How are long-term goals and near-term goals structured in the planner described here?

Long-term aspirations are framed as “Moon goals,” typically spanning 1–3 years and reflecting where someone wants to be in a larger, aspirational way. Near-term execution is handled through “Star goals,” which are SMART goals—specific, measurable, attainable, realistic, and timely—plus an added “C” for controllable, ensuring the goals are built from actions within the person’s control. Star goals then feed into the 12-week goal-setting process.

What’s the difference between lag indicators and lead indicators, and how does tracking support habit formation?

Lag indicators track outcomes—how close someone is to the end result tied to Moon goals. Lead indicators track the behaviors and smart actions laid out in the action plan that should produce those outcomes. The transcript emphasizes that tracking is effective for habit formation and goal getting, with quarterly planning supporting lag-indicator progress and monthly/weekly/daily planning supporting lead-indicator behaviors.

What are the three time blocks recommended, and what role does each play?

The framework recommends deep blocks for strategic work that moves someone closer to Moon goals, buffer blocks to handle the unexpected and make schedules more realistic, and a weekly breakout block (three hours) dedicated to refueling, reframing, and self-compassion rather than more work. The planner is described as supporting these blocks through weekend planning space and dedicated time-blocking sections.

How do the four commitment keys translate into planner actions?
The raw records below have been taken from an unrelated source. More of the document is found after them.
(** * The NPV calculator of [app.py]

    A shallow embedding of the Dash callback [calculate_npv] of [app.py]:
    input validation, the parsing of the comma-separated cash flows, the
    discounting loop, the cumulative series and the viability verdict; and of
    the rest of the application: the random cash flows of
    [generate_random_cash_flows], the callback [reset_cash_flows], the initial
    values of the form, and the figures and the alert [calculate_npv] returns.

    The callback computes with Python numbers.  The embedding is written once,
    over an interface [Arith] of the operations the callback uses, and is run
    in two arithmetics:
    - [Binary64]: IEEE 754 double precision, what CPython computes with
      (Rocq's primitive floats);
    - [Exact]: the rationals, the arithmetic in which the formulas of the
      specification are written. *)

From Stdlib Require Import Bool List Arith ZArith Lia Lqa.
From Stdlib Require Import Ascii String.
From Stdlib Require Import QArith Qcanon.
From Stdlib Require Import Floats.
From Stdlib Require DecimalString DecimalPos Qabs.
Import ListNotations.

Close Scope Qc_scope.
Close Scope Q_scope.

Set Implicit Arguments.

(** ** Python strings

    A [string] is read as a sequence of characters with code points below
    256.  [str.strip] and [float] treat as white space the characters for
    which [str.isspace] holds; below 256 these are the ones listed here. *)

Module PyStr.

Definition is_space (c : ascii) : bool :=
  let n := N_of_ascii c in
  ((9 <=? n) && (n <=? 13) || (28 <=? n) && (n <=? 32)
   || (n =? 133) || (n =? 160))%N.

(** [s.lstrip()] *)
Fixpoint lstrip (s : string) : string :=
  match s with
  | EmptyString => EmptyString
  | String c rest => if is_space c then lstrip rest else s
  end.

(** [s.rstrip()] *)
Fixpoint rstrip (s : string) : string :=
  match s with
  | EmptyString => EmptyString
  | String c rest =>
      match rstrip rest with
      | EmptyString => if is_space c then EmptyString else String c EmptyString
      | kept => String c kept
      end
  end.

(** [s.strip()] *)
Definition strip (s : string) : string := rstrip (lstrip s).

(** [s.split(sep)] for a separator of one character. *)
Fixpoint split (sep : ascii) (s : string) : list string :=
  match s with
  | EmptyString => [EmptyString]
  | String c rest =>
      if Ascii.eqb c sep then EmptyString :: split sep rest
      else match split sep rest with
           | [] => [String c EmptyString]
           | tok :: toks => String c tok :: toks
           end
  end.

(** [sep.join(parts)], used to state what [split] returns. *)
Fixpoint join (sep : ascii) (parts : list string) : string :=
  match parts with
  | [] => EmptyString
  | [p] => p
  | p :: ps => (p ++ String sep (join sep ps))%string
  end.

(** Strings of white space, and the characters at the two ends of a string,
    used to state what [strip] returns. *)
Fixpoint all_space (s : string) : bool :=
  match s with
  | EmptyString => true
  | String c rest => is_space c && all_space rest
  end.

Definition first_char (s : string) : option ascii :=
  match s with
  | EmptyString => None
  | String c _ => Some c
  end.

Fixpoint last_char (s : string) : option ascii :=
  match s with
  | EmptyString => None
  | String c EmptyString => Some c
  | String _ rest => last_char rest
  end.

(** [s.lower()] on the letters [A]-[Z]. *)
Definition lower_char (c : ascii) : ascii :=
  let n := N_of_ascii c in
  if ((65 <=? n) && (n <=? 90))%N then ascii_of_N (n + 32) else c.

Fixpoint lower (s : string) : string :=
  match s with
  | EmptyString => EmptyString
  | String c rest => String (lower_char c) (lower rest)
  end.

End PyStr.

(** ** The argument of [float(...)]

    [float] accepts, after stripping white space, the grammar of the Python
    language reference:
<<
    floatvalue ::= [sign] (floatnumber | "inf" | "infinity" | "nan")
    floatnumber ::= number [exponent]
    number      ::= [digitpart] "." digitpart | digitpart ["."]
    exponent    ::= ("e" | "E") [sign] digitpart
    digitpart   ::= digit (["_"] digit)*
>>
    with [inf], [infinity] and [nan] in any mix of upper and lower case.
    Anything else raises [ValueError]. *)

Module FloatSyntax.

(** What a well-formed argument denotes: a decimal numeral
    [(-1)^negative * mantissa * 10^exponent], an infinity or a NaN. *)
Inductive float_literal : Type :=
  | Decimal (negative : bool) (mantissa : N) (exponent : Z)
  | Infinity (negative : bool)
  | NotANumber.

Definition digit_of (c : ascii) : option N :=
  let n := N_of_ascii c in
  if ((48 <=? n) && (n <=? 57))%N then Some (n - 48)%N else None.

(** The rest of a [digitpart] whose first digit has been read: further
    digits, each optionally preceded by one underscore.  Returns the digits
    read and the unread rest. *)
Fixpoint digit_run (s : string) : list N * string :=
  match s with
  | String c rest =>
      match digit_of c with
      | Some d => let (ds, unread) := digit_run rest in (d :: ds, unread)
      | None =>
          if Ascii.eqb c "_" then
            match rest with
            | String c' rest' =>
                match digit_of c' with
                | Some d =>
                    let (ds, unread) := digit_run rest' in (d :: ds, unread)
                | None => ([], s)
                end
            | EmptyString => ([], s)
            end
          else ([], s)
      end
  | EmptyString => ([], s)
  end.

(** An optional [digitpart]: no digit is read when [s] does not start with
    one. *)
Definition digitpart (s : string) : list N * string :=
  match s with
  | String c rest =>
      match digit_of c with
      | Some d => let (ds, unread) := digit_run rest in (d :: ds, unread)
      | None => ([], s)
      end
  | EmptyString => ([], s)
  end.

Definition sign (s : string) : bool * string :=
  match s with
  | String "-" rest => (true, rest)
  | String "+" rest => (false, rest)
  | _ => (false, s)
  end.

(** The value of a string of decimal digits, most significant first. *)
Definition digits_value (ds : list N) : N :=
  fold_left (fun acc d => (10 * acc + d)%N) ds 0%N.

(** [exponent], when present, must be followed by the end of the string. *)
Definition exponent (s : string) : option Z :=
  match s with
  | EmptyString => Some 0%Z
  | String c rest =>
      if Ascii.eqb c "e" || Ascii.eqb c "E" then
        let (neg, after_sign) := sign rest in
        match digitpart after_sign with
        | ((_ :: _) as ds, EmptyString) =>
            let e := Z.of_N (digits_value ds) in
            Some (if neg then (- e)%Z else e)
        | _ => None
        end
      else None
  end.

(** [floatnumber]: integer digits, an optional point with fraction digits,
    at least one digit in all, then the optional exponent. *)
Definition floatnumber (negative : bool) (s : string) : option float_literal :=
  let (int_digits, after_int) := digitpart s in
  let (frac_digits, after_frac) :=
    match after_int with
    | String "." rest => digitpart rest
    | _ => ([], after_int)
    end in
  match int_digits ++ frac_digits with
  | [] => None
  | all_digits =>
      match exponent after_frac with
      | Some e =>
          Some (Decimal negative (digits_value all_digits)
                  (e - Z.of_nat (List.length frac_digits)))
      | None => None
      end
  end.

Definition parse (s : string) : option float_literal :=
  let (negative, body) := sign (PyStr.strip s) in
  let word := PyStr.lower body in
  if String.eqb word "inf" || String.eqb word "infinity"
  then Some (Infinity negative)
  else if String.eqb word "nan" then Some NotANumber
  else floatnumber negative body.

End FloatSyntax.

(** ** Exceptions

    The arithmetic of the callback can raise: a float division by zero raises
    [ZeroDivisionError], a float power whose result leaves the range of the
    doubles raises [OverflowError].  The callback catches neither. *)

Inductive exception : Type := ZeroDivisionError | OverflowError.

Inductive result (A : Type) : Type :=
  | Ok (a : A)
  | Raise (e : exception).
Arguments Ok {A} a.
Arguments Raise {A} e.

Definition bind {A B : Type} (r : result A) (k : A -> result B) : result B :=
  match r with
  | Ok a => k a
  | Raise e => Raise e
  end.

Declare Scope py_scope.
Delimit Scope py_scope with py.
Notation "x <- e ;; k" := (bind e (fun x => k))
  (at level 61, e at next level, right associativity) : py_scope.
Notation "' p <- e ;; k" := (bind e (fun p => k))
  (at level 61, p pattern, e at next level, right associativity) : py_scope.

(** [[f(x) for x in xs]] where [f] may raise: the first exception wins. *)
Fixpoint traverse {A B : Type} (f : A -> result B) (xs : list A)
  : result (list B) :=
  match xs with
  | [] => Ok []
  | x :: rest =>
      (y <- f x ;; ys <- traverse f rest ;; Ok (y :: ys))%py
  end.

(** [enumerate(xs, start)] *)
Definition enumerate {A : Type} (start : nat) (xs : list A) : list (nat * A) :=
  combine (seq start (List.length xs)) xs.

(** ** The numbers of the callback

    [discount_rate] and [initial_investment] come from [type='number']
    inputs and the cash flows from [float(...)]; the callback applies to them
    the operations below.  The literals [0], [1] and [100] of the source are
    Python integers, converted to the type of the other operand. *)

Class Arith (num : Type) : Type := {
  num_0 : num;
  num_1 : num;
  num_100 : num;
  (** [x + y] *)
  num_add : num -> num -> num;
  (** [-x] *)
  num_neg : num -> num;
  (** [x / y] *)
  num_div : num -> num -> result num;
  (** [x ** n] for an integer [n] *)
  num_pow : num -> nat -> result num;
  (** [x < y] *)
  num_ltb : num -> num -> bool
}.

(** [float(s)] for a well-formed [s]: the number a literal denotes. *)
Class Literals (num : Type) : Type :=
  num_of_literal : FloatSyntax.float_literal -> num.

(** ** The callback, over any arithmetic *)

Inductive validation_error : Type :=
  | InvalidDiscountRate
  | InvalidInvestment
  | EmptyCashFlows
  | InvalidCashFlows.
The four keys are strong desire, keystone actions, counting the costs before committing, and acting on commitments. Strong desire is supported by connecting intentions and desires in the goal planner. Keystone actions become the smart actions in the goal and quarterly planning sections. Counting the costs is tied to evaluating values and life domains to estimate whether the goal aligns with priorities. Acting on commitments is supported by reflection prompts that help people accept challenges, learn from them, and continue taking value-aligned actions.

Review Questions

  1. How does shifting from yearly goals to 12-week goals change a person’s sense of urgency and day-to-day behavior?
  2. What are lag indicators versus lead indicators, and where would each typically be tracked in this planning system?
  3. How do deep blocks, buffer blocks, and the weekly breakout block work together to sustain progress without burnout?

Key Points

  1. 1

    The 12-week Year replaces yearly goal-setting with 90-day cycles to create urgency and make weekly execution feel non-negotiable.

  2. 2

    Long-range aspirations (“Moon goals”) are translated into controllable SMART goals (“Star goals”) to ensure progress depends on actions within reach.

  3. 3

    12-week goals are set during quarterly planning and then executed through monthly, weekly, and daily planning pages that turn strategy into routine.

  4. 4

    Tracking is split into lag indicators (outcomes toward Moon goals) and lead indicators (smart actions), with each supported by different planning sections.

  5. 5

    Time management is structured with deep work blocks, buffer blocks for the unexpected, and a weekly breakout block for recovery and self-compassion.

  6. 6

    Commitment success is built around strong desire, keystone actions, counting the costs against values and life domains, and ongoing reflection to keep acting despite challenges.

Highlights

The core shift is treating every week as critical: 90-day planning is meant to replicate the end-of-year push without waiting for year-end.
The system distinguishes lag indicators (results) from lead indicators (actions), then tracks both to drive habit formation.
A weekly three-hour “breakout block” is positioned as essential recovery time, not optional downtime.
Star goals are SMART goals with an added “C” for controllable, designed to keep progress anchored in actions the planner-user can influence.